Supplied information:

(** C4, amended: for three arguments whose conversions succeed, from
    whatever notebook the call is made, the string handed to [display]
    is the three delimited fragments in argument order with one
    separator between the first and the second and one between the
    second and the third, and what comes after the third fragment holds
    neither a separator nor a delimiter.  When no rendering holds a
    dollar sign and neither the second nor the third is itself the text
    of the equals sign, the text of the separator occurs in that string
    exactly twice and the string holds exactly ten dollar signs, two for
    each fragment and two for each separator. *)
Theorem dtex_three_args
    (a b c : arg) (ra rb rc : string) (log : list event) :
  renderings [a; b; c] = Some [ra; rb; rc] ->
  exists out,
    dtex [a; b; c] log
    = (display_outcome out, (log ++ [DisplayLatex out])%list)
    /\ out = fragment ra ++ separator ++ fragment rb ++ separator
               ++ fragment rc ++ " "
    /\ (forallb (PyStr.lacks "$") [ra; rb; rc] = true ->
        rb <> equals_sign ->
        rc <> equals_sign ->
        PyStr.occurrences separator out = 2
        /\ PyStr.occurrences "$" out = 10).
Proof.
  intros Hrs. exists (shown [ra; rb; rc]).
  split; [now apply dtex_ok|]. split.
  - rewrite shown_cons. unfold equation, PyStr.join. simpl map.
    change (String.concat separator [fragment ra; fragment rb; fragment rc])
      with (fragment ra ++ separator ++ fragment rb ++ separator
              ++ fragment rc).
    now rewrite !str_app_assoc.
  - intros Hd Hb Hc. split.
    + rewrite occurrences_shown_dollar_free; [reflexivity | exact Hd |].
      repeat constructor; assumption.
    + now rewrite occurrences_dollar_after.
Qed.

(** C5: with no argument, from whatever notebook the call is made, the
    loop appends nothing, the slice of the empty string is the empty
    string, and that is handed to [display]; nothing is raised before
    [display] is entered, and the call returns [None] when [display]
    accepts the empty markup. *)
Theorem dtex_no_args (log : list event) :
  dtex_loop [] "" log = (Returned "", log)
  /\ PyStr.slice_until_neg 10 "" = ""
  /\ dtex [] log = (display_outcome "", (log ++ [DisplayLatex ""])%list)
  /\ (display_raises "" = None ->
      dtex [] log = (Returned PyNone, (log ++ [DisplayLatex ""])%list)).
Proof.
  split; [reflexivity|].
  split; [now apply slice_until_neg_short; simpl; lia|].
  assert (Hrun : dtex [] log
                 = (display_outcome "", (log ++ [DisplayLatex ""])%list)).
  { now rewrite (dtex_ok [] [] log eq_refl), shown_nil. }
  split; [exact Hrun|].
  intros Hd. rewrite Hrun. unfold display_outcome. now rewrite Hd.
Qed.

(** C6: from whatever notebook the call is made, a text argument
    appears in the markup handed to [display] as its own characters
    between two dollar signs, at its place among the other terms; what
    happens to be the converter plays no part. *)
Theorem dtex_text_argument
    (pre post : list arg) (s : string) (rp rq : list string)
    (log : list event) :
  renderings pre = Some rp ->
  renderings post = Some rq ->
  exists out,
    dtex (pre ++ PyText s :: post) log
    = (display_outcome out, (log ++ [DisplayLatex out])%list)
    /\ out = appended rp ++ ("$" ++ s ++ "$") ++ after_fragment rq.
Proof.
  intros Hp Hq.
  assert (Hall : renderings (pre ++ PyText s :: post)
                 = Some (rp ++ s :: rq)%list).
  { apply renderings_app; [exact Hp|]. simpl. now rewrite Hq. }
  exists (shown (rp ++ s :: rq)). split; [now apply dtex_ok|].
  apply shown_middle.
Qed.

(** C7: from whatever notebook the call is made, an argument that is
    not text appears in the markup handed to [display] as the
    converter's result for it between two dollar signs, at its place
    among the other terms. *)
Theorem dtex_symbolic_argument
    (pre post : list arg) (o : Obj) (m : string) (rp rq : list string)
    (log : list event) :
  mlatex o = inr m ->
  renderings pre = Some rp ->
  renderings post = Some rq ->
  exists out,
    dtex (pre ++ PyOther o :: post) log
    = (display_outcome out, (log ++ [DisplayLatex out])%list)
    /\ out = appended rp ++ ("$" ++ m ++ "$") ++ after_fragment rq.
Proof.
  intros Ho Hp Hq.
  assert (Hall : renderings (pre ++ PyOther o :: post)
                 = Some (rp ++ m :: rq)%list).
  { apply renderings_app; [exact Hp|]. simpl. now rewrite Ho, Hq. }
  exists (shown (rp ++ m :: rq)). split; [now apply dtex_ok|].
  apply shown_middle.
Qed.

(** C8: when the converter raises on some argument, the call ends with
    an exception raised by the converter (that of the first argument it
    fails on, which is this one when the arguments before it convert)
    and the log of display calls is left as it was: [display] is not
    entered. *)
Theorem dtex_conversion_failure
    (pre post : list arg) (o : Obj) (e : Exn) (log : list event) :
  mlatex o = inl e ->
  exists e',
    first_failure (pre ++ PyOther o :: post) = Some e'
    /\ dtex (pre ++ PyOther o :: post) log = (Raised e', log)
    /\ displayed (run_dtex (pre ++ PyOther o :: post)) = []
    /\ (renderings pre <> None -> e' = e).
Proof.
  intros Ho.
  destruct (first_failure_in (pre ++ PyOther o :: post) o e) as [e' He'];
    [apply in_elt | exact Ho |].
  exists e'. split; [exact He'|]. split; [now apply dtex_raises|].
  split.
  - unfold run_dtex. now rewrite (dtex_raises _ _ _ He').
  - intros Hpre. destruct (renderings pre) as [rp|] eqn:Hp; [|congruence].
    rewrite (first_failure_app _ _ _ Hp) in He'. simpl in He'.
    rewrite Ho in He'. congruence.
Qed.

(** C9: when every conversion succeeds, the call adds exactly one entry
    to the log of display calls, carrying one string, and changes
    nothing else; it ends as that display call ends, so with [None]
    as its value when the display accepts the markup. *)
Theorem dtex_displays_once
    (args : list arg) (rs : list string) (log : list event) :
  renderings args = Some rs ->
  exists tex,
    snd (dtex args log) = (log ++ [DisplayLatex tex])%list
    /\ fst (dtex args log) = display_outcome tex
    /\ (display_raises tex = None -> fst (dtex args log) = Returned PyNone).
Proof.
  intros Hrs. exists (shown rs). rewrite (dtex_ok _ _ _ Hrs). simpl.
  repeat split. intros Hd. unfold display_outcome. now rewrite Hd.
Qed.

(** C10: the text appended after each fragment is 11 characters long
    and the slice removes 10; so with one or more arguments whose
    conversions succeed, from whatever notebook the call is made, the
    loop leaves the joined fragments and one separator, and the string
    handed to [display] is the joined fragments, each of them whole, and
    exactly one space after the last closing dollar sign. *)
Theorem dtex_one_trailing_space
    (args : list arg) (rs : list string) (log : list event) :
  args <> [] ->
  renderings args = Some rs ->
  String.length separator = 11
  /\ dtex_loop args "" log = (Returned (equation rs ++ separator), log)
  /\ dtex args log
     = (display_outcome (equation rs ++ " "),
        (log ++ [DisplayLatex (equation rs ++ " ")])%list)
  /\ String.length (equation rs ++ separator)
     - String.length (equation rs ++ " ") = 10
  /\ (forall r, In r rs -> exists a b, equation rs = a ++ fragment r ++ b).
Proof.
  intros Hne Hrs.
  destruct rs as [|r rs].
  { now elim (renderings_nonempty _ _ Hne Hrs). }
  split; [reflexivity|]. split.
  { rewrite (dtex_loop_ok _ _ _ _ Hrs), appended_equation. reflexivity. }
  split.
  { now rewrite (dtex_ok _ _ _ Hrs), shown_cons. }
  split.
  { rewrite !str_length_app. simpl. lia. }
  intros r0. apply equation_contains.
Qed.

(** ** Further properties of [dtex] *)

Lemma length_substring_0 (n : nat) (s : string) :
  n <= String.length s -> String.length (substring 0 n s) = n.
Proof.
  revert n. induction s as [|c s IH]; intros [|n] Hn; simpl in *;
    try reflexivity; try lia.
  rewrite IH; [reflexivity | lia].
Qed.

Lemma length_slice_until_neg (k : nat) (s : string) :
  String.length (PyStr.slice_until_neg k s) = String.length s - k.
Proof. unfold PyStr.slice_until_neg. apply length_substring_0. lia. Qed.

Lemma length_appended (rs : list string) :
  String.length (appended rs)
  = list_sum (map String.length rs) + 13 * List.length rs.
Proof.
  induction rs as [|r rs IH]; [reflexivity|].
  rewrite appended_cons, !str_length_app, IH.
  unfold fragment, separator. rewrite !str_length_app.
  change (String.length "$") with 1.
  change (String.length " $\, = \,$ ") with 11.
  change (list_sum (map String.length (r :: rs)))
    with (String.length r + list_sum (map String.length rs)).
  cbn [List.length]. lia.
Qed.

(** X1: from whatever notebook the call is made, the markup handed to
    [display] is as long as the renderings together plus 13 characters
    for each argument (two delimiters and the 11 characters appended
    after them) less the 10 the slice removes; with no argument that is
    nothing. *)
Theorem dtex_markup_length
    (args : list arg) (rs : list string) (log : list event) :
  renderings args = Some rs ->
  exists out,
    dtex args log = (display_outcome out, (log ++ [DisplayLatex out])%list)
    /\ String.length out
       = list_sum (map String.length rs) + 13 * List.length args - 10.
Proof.
  intros Hrs. exists (shown rs). split; [now apply dtex_ok|].
  unfold shown.
  now rewrite length_slice_until_neg, length_appended,
    (renderings_length _ _ Hrs).
Qed.

(** X2: with renderings that hold no space, from whatever notebook the
    call is made, the text of the separator occurs in the markup handed
    to [display] once less than there are arguments, and not at all when
    there are none. *)
Theorem dtex_separator_count
    (args : list arg) (rs : list string) (log : list event) :
  renderings args = Some rs ->
  forallb (PyStr.lacks " ") rs = true ->
  exists out,
    dtex args log = (display_outcome out, (log ++ [DisplayLatex out])%list)
    /\ PyStr.occurrences separator out = List.length args - 1.
Proof.
  intros Hrs Hsp. exists (shown rs). split; [now apply dtex_ok|].
  rewrite <- (renderings_length _ _ Hrs).
  destruct rs as [|r rs]; [reflexivity|].
  rewrite occurrences_shown by exact Hsp. cbn [List.length]. lia.
Qed.

(** X3: when every conversion succeeds and the display raises on the markup
    it is given, that exception escapes from the call; the display was
    entered once, with that markup. *)
Theorem dtex_display_failure
    (args : list arg) (rs : list string) (tex : string) (e : Exn)
    (log : list event) :
  renderings args = Some rs ->
  displayed (run_dtex args) = [tex] ->
  display_raises tex = Some e ->
  dtex args log = (Raised e, (log ++ [DisplayLatex tex])%list).
Proof.
  intros Hrs Htex He.
  rewrite (displayed_ok _ _ Hrs) in Htex. inversion Htex; subst tex.
  rewrite (dtex_ok _ _ _ Hrs). unfold display_outcome. now rewrite He.
Qed.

The problem: Show all lines above holding the word "true".

Reply to the exercise:
    /\ (forallb (PyStr.lacks "$") [ra; rb; rc] = true ->
  forallb (PyStr.lacks " ") rs = true ->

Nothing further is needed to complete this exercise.